Yucatan Deer (Odocoileus yucatanensis; O. thomasi). Several species of small deer (Maya, ke) occur in Mexico and Central America whose relationships are not yet thoroughly understood (Pls. 30-32). The species of Yucatan and southern Mexico have small lyrate antlers with few, short tines, rather different from the broader type of the more northern species with well developed secondary tines. The former type of antlers seems to be indicated by the conventionalized structure shown in, figs. 8-12. These probably represent the Yucatan deer or its ally Thomas’s deer of southern Mexico. Two of the figures, both from the Nuttall Codex, show the lower incisor teeth , figs. 8, 11), though in other cases these are omitted. The larger part of the figures of deer represent the does which have no antlers. For this reason it is impossible to distinguish females of the brocket from those of the other species of deer, if indeed, the Mayas themselves made such a distinction. The characteristics of deer drawings are the long head and ears, the prominently elevated tail with the hair bristling from its posterior side (the characteristic position of the tail when the deer is running), the hoofs, and less often the presence of incisors in the lower jaw only and of a curious oblong mark at each end of the eye, possibly representing the large tear gland.
The deer plays a large part in the Maya ceremonials. It is an important, perhaps the most important animal offering as a sacrifice to the gods. Several pages of the Tro-Cortesianus (38-49) are given over to the hunt and the animal usually represented is the deer, the hunters are shown, the methods of trapping, the return from the chase, and the rites in connection with the animals slain.

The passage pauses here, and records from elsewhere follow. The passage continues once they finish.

(** The command buffer size 64 and a 32-bit value on a little endian MCU. *)
Lemma byte_order_round_trip_witness :
  be16_to_cpu false (cpu_to_be16 false 64) = 64 /\
  bytes_of_u16 false (cpu_to_be16 false 64) = [64 / 256; 64 mod 256] /\
  le32_to_cpu true (cpu_to_le32 true 0x12345678) = 0x12345678.
Proof.
  destruct (byte_order_round_trip false 64 0) as (_ & Hbe & _ & _ & _ & Hb & _);
    [lia | lia|].
  destruct (byte_order_round_trip true 0 0x12345678) as (_ & _ & Hle & _);
    [lia | lia|].
  split; [exact Hbe|]. split; [exact Hb | exact Hle].
Defined.

(** ** [can_usb_task]: the length of an RX message *)

Section rx_length_properties.
Context `{supercan_h} `{supercan_layout}.

Lemma can_rx_msg_bytes_rounded (f : rx_frame) (k : Z) :
  SC_MSG_CAN_LEN_MULTIPLE = 2 ^ k -> 0 <= k <= 7 ->
  0 <= sizeof_sc_msg_can_rx ->
  sizeof_sc_msg_can_rx + 64 + SC_MSG_CAN_LEN_MULTIPLE <= 256 ->
  can_rx_msg_bytes f mod SC_MSG_CAN_LEN_MULTIPLE = 0 /\
  can_rx_msg_raw_bytes f <= can_rx_msg_bytes f
  < can_rx_msg_raw_bytes f + SC_MSG_CAN_LEN_MULTIPLE.
Proof.
  intros Hm Hk Hsize Hfit.
  assert (0 < SC_MSG_CAN_LEN_MULTIPLE) as Hpos
    by (rewrite Hm; apply Z.pow_pos_nonneg; lia).
  destruct (dlc_to_len_range_and_order (R1_DLC (rxf_R1 f))) as (Hlen & _).
  unfold can_rx_msg_bytes, can_rx_msg_raw_bytes. cbv zeta.
  rewrite (wrap8_small sizeof_sc_msg_can_rx) by lia.
  set (raw := if truthy (R0_RTR (rxf_R0 f)) then sizeof_sc_msg_can_rx
              else wrap8 (sizeof_sc_msg_can_rx
                          + dlc_to_len (R1_DLC (rxf_R1 f)))).
  assert (raw = sizeof_sc_msg_can_rx
                + (if truthy (R0_RTR (rxf_R0 f)) then 0
                   else dlc_to_len (R1_DLC (rxf_R1 f)))) as Hraw.
  { subst raw. destruct (truthy _); [lia|]. apply wrap8_small. lia. }
  assert (0 <= raw /\ raw + SC_MSG_CAN_LEN_MULTIPLE <= 256) as Hr.
  { rewrite Hraw. destruct (truthy _); lia. }
  rewrite <- Hraw. clearbody raw. clear Hraw.
  rewrite Hm, land_mask by lia. rewrite <- Hm.
  pose proof (Z.mod_pos_bound raw SC_MSG_CAN_LEN_MULTIPLE Hpos) as Hrest.
  assert (SC_MSG_CAN_LEN_MULTIPLE <> 0) as Hnz by lia.
  pose proof (Z.div_mod raw SC_MSG_CAN_LEN_MULTIPLE Hnz) as Hdiv.
  unfold truthy.
  destruct (Z.eqb_spec (raw mod SC_MSG_CAN_LEN_MULTIPLE) 0) as [E|E];
    cbn [negb].
  - split; [exact E | lia].
  - rewrite wrap8_small by lia. split; [|lia].
    replace (raw + (SC_MSG_CAN_LEN_MULTIPLE - raw mod SC_MSG_CAN_LEN_MULTIPLE))
      with ((raw / SC_MSG_CAN_LEN_MULTIPLE + 1) * SC_MSG_CAN_LEN_MULTIPLE)
      by lia.
    apply Z.mod_mul. lia.
Qed.
Lemma requirement_names_fold (lines deps : list string) :
  foldl requirement_step deps lines =
    deps ++ filter (λ pkg, pkg ≠ "")
              ((λ line, strings.TrimSpace (leading_token line))
                 <$> filter (λ line, requirement_line line = true)
                       (strings.TrimSpace <$> lines)).
Proof.
  revert deps. induction lines as [|ln lines IH]; intros deps; simpl.
  { by rewrite app_nil_r. }
  rewrite IH, requirement_step_spec, <- app_assoc. f_equal.
  rewrite <- filter_app, <- fmap_app, <- filter_app. done.
Qed.

Lemma requirement_names_refines (body : string) :
  requirement_names body = requirement_names_spec body.
Proof. unfold requirement_names. by rewrite requirement_names_fold. Qed.

(** ** The dependency extractor *)

Section Extractor.
Context `{W : World}.

(** C9.  Content that reaches the requirement-list branch (the fetch
    succeeded, the URL is not named package.json, and it is no code
    file or import analysis found nothing) is read line by line: each
    line is trimmed, blank lines and lines that begin with [#] are
    dropped, the text before the first delimiter is the package name
    (kept when it is not empty), and the language is python.  The
    example text gives requests and flask. *)
Theorem requirement_list_branch (targetURL body : string) (status : Z) :
  httpGET targetURL = (body, status, None) →
  strings.EqualFold (path.Base targetURL) "package.json" = false →
  looksLikeCodeFile targetURL = false ∨ extractPackagesFromJS body = [] →
  getDependencies targetURL = inr (requirement_names_spec body, langPython)
  ∧ requirement_names_spec example_requirements = ["requests"; "flask"].
Proof.
  intros Hget Hbase Hbranch. split; [|by vm_compute].
  unfold getDependencies. rewrite Hget, Hbase, <- requirement_names_refines.
  destruct Hbranch as [-> | ->]; [done|].
  by destruct (looksLikeCodeFile targetURL).
Qed.
(** X12. [\ifdef{NAME}{THEN}{ELSE}] with balanced arguments: when [NAME] is
    not alphanumeric the run exits with "invalid macro name in \ifdef";
    otherwise [THEN] is expanded when [NAME] is bound and [ELSE] when it is
    not (an empty [NAME] is accepted), and the continuation is expanded
    after it. *)
Theorem ifdef_branches_on_binding (fopen : text -> option text) (fuel : nat)
    (n thenA elseA rest : text)
    (w1 : Submission.world) (sk : Submission2.sink) (w2 : Submission2.world) :
  balanced n = true -> balanced thenA = true -> balanced elseA = true ->
  Submission.g_errorOccurred w1 = false ->
  Submission2.expand_text_impl fopen (S fuel)
    (str "\ifdef{" ++ n ++ str "}{" ++ thenA ++ str "}{" ++ elseA ++ "}" :: rest) sk w2
  = (if all_alnum n
     then (sk' <- Submission2.expand_text_impl fopen fuel
                    (if bound (Submission2.table w2) n then thenA else elseA) sk ;;
           Submission2.expand_text_impl fopen fuel rest sk')%run w2
     else Exits EXIT_FAILURE
            (Submission2.mkWorld (Submission2.table w2) (Submission2.stdout w2)
               (Submission2.stderr w2 ++ [InvalidNameInIfdef])))
  /\ Submission.expand_text_impl fopen (S fuel)
       (str "\ifdef{" ++ n ++ str "}{" ++ thenA ++ str "}{" ++ elseA ++ "}" :: rest) w1
     = (if all_alnum n
        then (Submission.expand_text_impl fopen fuel
                (if bound (Submission.table w1) n then thenA else elseA) ;;
              Submission.expand_text_impl fopen fuel rest)%run w1
        else Exits 0
               (Submission.mkWorld (Submission.table w1) true
                  (Submission.g_outputBuffer w1) (Submission.stdout w1)
                  (Submission.stderr w1 ++ [InvalidNameInIfdef]))).
Proof.
  intros Hn Ht He Hflag. split.
  - rewrite ifdef_branches2 by assumption. reflexivity.
  - rewrite ifdef_branches1 by assumption.
    destruct (all_alnum n); [reflexivity | apply raise_error_spec, Hflag].
Qed.

Lemma ifdef_branches_on_binding_witness :
  Submission.expand_text_impl (fun _ => None) 9 (str "\ifdef{}{y}{n}\ifdef{A}{y}{n}")
    (Submission.mkWorld [mkMacro (str "A") (str "1")] false [] [] [])
  = Returns tt (Submission.mkWorld [mkMacro (str "A") (str "1")] false (str "ny") [] []).
Proof.
  pose proof (ifdef_branches_on_binding (fun _ => None) 8 [] (str "y") (str "n")
                (str "\ifdef{A}{y}{n}")
                (Submission.mkWorld [mkMacro (str "A") (str "1")] false [] [] [])
                Submission2.out_char_stdout (Submission2.mkWorld [] [] [])
                eq_refl eq_refl eq_refl eq_refl) as (_ & H).
  etransitivity; [exact H|]. vm_compute. reflexivity.
Defined.

(** X13. [\include{PATH}] with a balanced argument takes [PATH] as it is
    written.  When the file cannot be opened the run exits with "Cannot
    open file"; otherwise the file, with its comments removed and cut at its
    first NUL, is expanded into the current output with the table of the
    run, and the continuation is expanded after it. *)
Theorem include_expands_file (fopen : text -> option text) (fuel : nat)
    (path rest : text)
    (w1 : Submission.world) (sk : Submission2.sink) (w2 : Submission2.world) :
  balanced path = true ->
  Submission.g_errorOccurred w1 = false ->
  Submission2.expand_text_impl fopen (S fuel)
    (str "\include{" ++ path ++ "}" :: rest) sk w2
  = match fopen path with
    | Some bytes =>
        (sk' <- Submission2.expand_text_impl fopen fuel
                  (c_str (remove_comments (Copying NUL) bytes)) sk ;;
         Submission2.expand_text_impl fopen fuel rest sk')%run w2
    | None =>
        Exits EXIT_FAILURE
          (Submission2.mkWorld (Submission2.table w2) (Submission2.stdout w2)
             (Submission2.stderr w2 ++ [CannotOpenFile path]))
    end
  /\ Submission.expand_text_impl fopen (S fuel)
       (str "\include{" ++ path ++ "}" :: rest) w1
     = match fopen path with
       | Some bytes =>
           (Submission.expand_text_impl fopen fuel
              (c_str (remove_comments (Copying NUL) bytes)) ;;
            Submission.expand_text_impl fopen fuel rest)%run w1
       | None =>
           Exits 0
             (Submission.mkWorld (Submission.table w1) true
                (Submission.g_outputBuffer w1) (Submission.stdout w1)
                (Submission.stderr w1 ++ [CannotOpenFile path]))
       end.
Proof.
  intros Hp Hflag. split.
  - rewrite include_expands_file2 by assumption. reflexivity.
  - rewrite include_expands_file1 by assumption.
    destruct (fopen path); [reflexivity | apply raise_error_spec, Hflag].
Qed.

Lemma include_expands_file_witness :
  Submission2.expand_text_impl
    (fun path => if streq path (str "f") then Some (str "\def{A}{<#>}% note") else None)
    12 (str "\include{f}\A{x}")
    Submission2.out_char_stdout (Submission2.mkWorld [] [] [])
  = Returns Submission2.out_char_stdout
      (Submission2.mkWorld [mkMacro (str "A") (str "<#>")] (str "<x>") []).
Proof.
  pose proof (include_expands_file
                (fun path => if streq path (str "f") then Some (str "\def{A}{<#>}% note")
                             else None)
                11 (str "f") (str "\A{x}") Submission.initial
                Submission2.out_char_stdout (Submission2.mkWorld [] [] [])
                eq_refl eq_refl) as (H & _).
  etransitivity; [exact H|]. vm_compute. reflexivity.
Defined.
(** One round of the loop of [enableLoopbackAudioWithRetry]. *)
Definition enableRound (h : Host) (maxRetries retryDelay attempt : Z) : M Log (Round unit) :=
  tryCatch
    (ok <- validateLoopbackAudio h ;;
     (if negb ok then throw (newError "Loopback audio API not available") else ret tt) ;;;
     match enableLoopbackAudio h with
     | Some reply => _ <- callEnable reply ;; ret tt
     | None => throw (newTypeError "window.electronAPI.enableLoopbackAudio is not a function")
     end ;;;
     sleep retryDelay ;;;
     ret (Returned tt))
    (fun error =>
       when (attempt <? maxRetries) (sleep retryDelay) ;;;
       ret (NextRound error)).

Fixpoint enableRounds (h : Host) (maxRetries retryDelay : Z) (rounds : nat) (attempt : Z)
    (lastError : option JsError) : M Log (LoopExit unit) :=
  match rounds with
  | O => ret (LoopExhausted lastError)
  | S rounds' =>
      r <- enableRound h maxRetries retryDelay attempt ;;
      match r with
      | Returned a => ret (LoopReturned a)
      | NextRound error =>
          enableRounds h maxRetries retryDelay rounds' (attempt + 1) (Some error)
      end
  end.

(** The loop runs for [attempt = 1 .. maxRetries], that is
    [Z.to_nat maxRetries] rounds. *)
Definition enableLoopbackAudioWithRetry (h : Host) (maxRetries retryDelay : Z) : M Log unit :=
  r <- enableRounds h maxRetries retryDelay (Z.to_nat maxRetries) 1 None ;;
  match r with
  | LoopReturned _ => ret tt
  | LoopExhausted lastError =>
      throw (newError ("Failed to enable loopback audio after " ++ showZ maxRetries
                       ++ " attempts: " ++ messageOrUnknown lastError))
  end.

(** [{ audio: {defaults, ...options.audio}, video: true, ...options }]: the
    final spread lets the caller's [audio] and [video] keys win. *)
Definition displayMediaOptions (options : CaptureOptions) : DisplayMediaOptions :=
  mkDisplayOptions
    (match opt_audio options with
     | Some a => a
     | None => mkAudio false false false
     end)
    (match opt_video options with
     | Some v => v
     | None => true
     end).

(** The test of the catch block:
    [error.name === 'NotSupportedError' || error.message?.includes('Not supported')] *)
Definition isNotSupported (error : JsError) : bool :=
  String.eqb (name error) "NotSupportedError" || includes "Not supported" (message error).

(** The catch block of the capture loop. *)
Definition onCaptureError (maxRetries retryDelay attempt : Z) (error : JsError) : M Log unit :=
  if isNotSupported error
  then when (attempt <? maxRetries) (sleep (retryDelay * 2))
  else when (attempt <? maxRetries) (sleep retryDelay).

Definition captureRound (h : Host) (gdm : nat -> JsError + MediaStream)
    (options : CaptureOptions) (maxRetries retryDelay attempt : Z) : M Log (Round MediaStream) :=
  tryCatch
    (enableLoopbackAudioWithRetry h 2 retryDelay ;;;
     displayStream <- callGetDisplayMedia gdm (displayMediaOptions options) ;;
     ret (Returned displayStream))
    (fun error =>
       onCaptureError maxRetries retryDelay attempt error ;;;
       ret (NextRound error)).

Fixpoint captureRounds (h : Host) (gdm : nat -> JsError + MediaStream)
    (options : CaptureOptions) (maxRetries retryDelay : Z) (rounds : nat) (attempt : Z)
    (lastError : option JsError) : M Log (LoopExit MediaStream) :=
  match rounds with
  | O => ret (LoopExhausted lastError)
  | S rounds' =>
      r <- captureRound h gdm options maxRetries retryDelay attempt ;;
      match r with
      | Returned stream => ret (LoopReturned stream)
      | NextRound error =>
          captureRounds h gdm options maxRetries retryDelay rounds' (attempt + 1) (Some error)
      end
  end.

Definition notSupportedHelp : string :=
  "System audio capture is not supported. Please ensure:" ++ nl ++
  "1. Windows audio permissions are granted" ++ nl ++
  "2. Audio drivers support loopback capture" ++ nl ++
  "3. electron-audio-loopback is properly initialized".

(** The message built after the loop; the test here is on the name alone:
    [lastError?.name === 'NotSupportedError']. *)
Definition exhaustedMessage (maxRetries : Z) (lastError : option JsError) : string :=
  if match lastError with
     | Some e => String.eqb (name e) "NotSupportedError"
     | None => false
     end
  then notSupportedHelp
  else "Failed to capture system audio after " ++ showZ maxRetries ++ " attempts: "
       ++ messageOrUnknown lastError.

Definition captureSystemAudioWindows (h : Host) (options : CaptureOptions)
    (maxRetries retryDelay : Z) : M Log MediaStream :=
  match getDisplayMedia h with
  | None => throw (newError "getDisplayMedia API is not supported in this browser/environment")
  | Some gdm =>
      r <- captureRounds h gdm options maxRetries retryDelay (Z.to_nat maxRetries) 1 None ;;
      match r with
      | LoopReturned stream => ret stream
      | LoopExhausted lastError => throw (newError (exhaustedMessage maxRetries lastError))
      end
  end.

Definition disableLoopbackAudioSafe (h : Host) : M Log unit :=
  emit DisableSafeCall ;;;
  tryCatch
    (match disableLoopbackAudio h with
     | Some reply => _ <- callDisable reply ;; ret tt
     | None => ret tt
     end)
    (fun _ => ret tt).

(** [videoTracks.forEach(track => { track.stop(); displayStream.removeTrack(track); })] *)
Fixpoint stopAndRemove (videoTracks : list Track) (displayStream : MediaStream)
    : M Log MediaStream :=
  match videoTracks with
  | [] => ret displayStream
  | track :: rest =>
      emit (TrackStopped (track_id track)) ;;;
      stopAndRemove rest (removeTrack (track_id track) (stopTrack (track_id track) displayStream))
  end.

(** [displayStream.getTracks().forEach(track => track.stop())] *)
Fixpoint stopAll (tracks : list Track) : M Log unit :=
  match tracks with
  | [] => ret tt
  | track :: rest => emit (TrackStopped (track_id track)) ;;; stopAll rest
  end.

(** The catch block of [captureWindowsSystemAudio]. *)
Definition cleanupAndRethrow (h : Host) (displayStream : option MediaStream) (error : JsError)
    : M Log MediaStream :=
  match displayStream with
  | Some stream => stopAll (getTracks stream)
  | None => ret tt
  end ;;;
  disableLoopbackAudioSafe h ;;;
  throw error.

(** [captureSystemAudioWindows(options)] is called with its default
    [maxRetries = 3] and [retryDelay = 500]. *)
Definition captureWindowsSystemAudio (h : Host) (options : CaptureOptions) : M Log MediaStream :=
  if negb (isWindows h) then throw (newError "This function is only for Windows platform")
  else
    tryAssignCatch
      (captureSystemAudioWindows h options 3 500)
      (fun displayStream => stopAndRemove (getVideoTracks displayStream) displayStream)
      (cleanupAndRethrow h).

Tro-Cortesianus
[349] 48b shows the usual method of trapping where the deer is caught by a cord around one of the fore legs. Tro-Cortesianus 91a pictures the same method and 92a shows where the deer is caught on a spike in another type of trap. In Tro-Cortesianus 86a the deer appears with a rope around his body held by a god who is not easily identified.
Interesting descriptions of the hunt are given in several of the early accounts. It will be noted that the hunt was usually connected with the religious rites and the offering of deer meat and various parts of the body of the deer had a ceremonial importance. Attention is called to similar[350] practices among the Lacandones, the inhabitants of the region of the Usumacinta at the present time (Tozzer, 1907), where the greater part of the food of the people must, first of all, be offered to the gods before it may be eaten by the natives.